### [INSTRUCTIONS TO FOLLOW]
Among the entries below, how many lines hold the word "concat"? Reply with the number only.

(Stored records)
[Start of Attachment]
Lemma cleaned_line_kept c s :
  c <> Py.comma -> c <> Py.space -> c <> Py.dquote ->
  Main.cleaned_line (String c s) = String c (Main.cleaned_line s).
Proof. intros ???. rewrite cleaned_line_cons. unfold clean_char. case_chars. Qed.

Lemma cleaned_line_spaces k :
  Main.cleaned_line (repeat_char Py.space k) = repeat_char Py.comma k.
Proof.
  induction k as [|k IH]; [reflexivity|].
  simpl. rewrite cleaned_line_cons, IH. reflexivity.
Qed.

(** ** Loops *)

Lemma bind_return {A B} (c : M A) (k : A -> M B) w a w' :
  c w = (Return a, w') -> bind c k w = k a w'.
Proof. intros H. unfold bind. by rewrite H. Qed.

(** A loop whose body only appends to the list it builds. *)
Lemma for_each_append {A B} (f : A -> B) xs acc w :
  for_each xs (fun x acc => ret (acc ++ [f x])) acc w = (Return (acc ++ map f xs), w).
Proof.
  revert acc. induction xs as [|x xs IH]; intros acc; simpl.
  - by rewrite app_nil_r.
  - erewrite bind_return by reflexivity. rewrite IH. by rewrite <- app_assoc.
Qed.

Lemma open_readlines_text w path text :
  fs w !! path = Some (TextFile text) ->
  open_readlines path w = (Return (Py.readlines text), w).
Proof. intros H. unfold open_readlines. by rewrite H. Qed.

Lemma open_readlines_inv w path lines w' :
  open_readlines path w = (Return lines, w') ->
  w' = w /\ exists text, fs w !! path = Some (TextFile text) /\ lines = Py.readlines text.
Proof.
  unfold open_readlines. intros H.
  destruct (fs w !! path) as [[text|img]|]; simplify_eq. eauto.
Qed.

(** The outer loop of [txt_to_csv], started with [acc] already collected. *)
Lemma txt_to_csv_loop w paths texts acc :
  holds_texts w paths texts ->
  for_each paths (fun txt_file converted_list =>
    lines <- open_readlines txt_file ;;
    for_each lines (fun line converted_list =>
      ret (converted_list ++ [Main.cleaned_line line])) converted_list) acc w
  = (Return (acc ++ concat (map (fun text => map Main.cleaned_line (Py.readlines text)) texts)),
     w).
Proof.
  intros H. revert acc. induction H as [|path text paths texts Hp _ IH]; intros acc; simpl.
  - by rewrite app_nil_r.
  - erewrite bind_return; last first.
    { erewrite bind_return by (by apply open_readlines_text). apply for_each_append. }
    rewrite IH. by rewrite <- app_assoc.
Qed.

Lemma txt_to_csv_pages w paths texts :
  holds_texts w paths texts ->
  Main.txt_to_csv paths w
  = (Return (concat (map (fun text => map Main.cleaned_line (Py.readlines text)) texts)), w).
Proof. intros H. unfold Main.txt_to_csv. by rewrite (txt_to_csv_loop w paths texts []). Qed.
[End of Attachment]
### [RESPONSE AREA]
2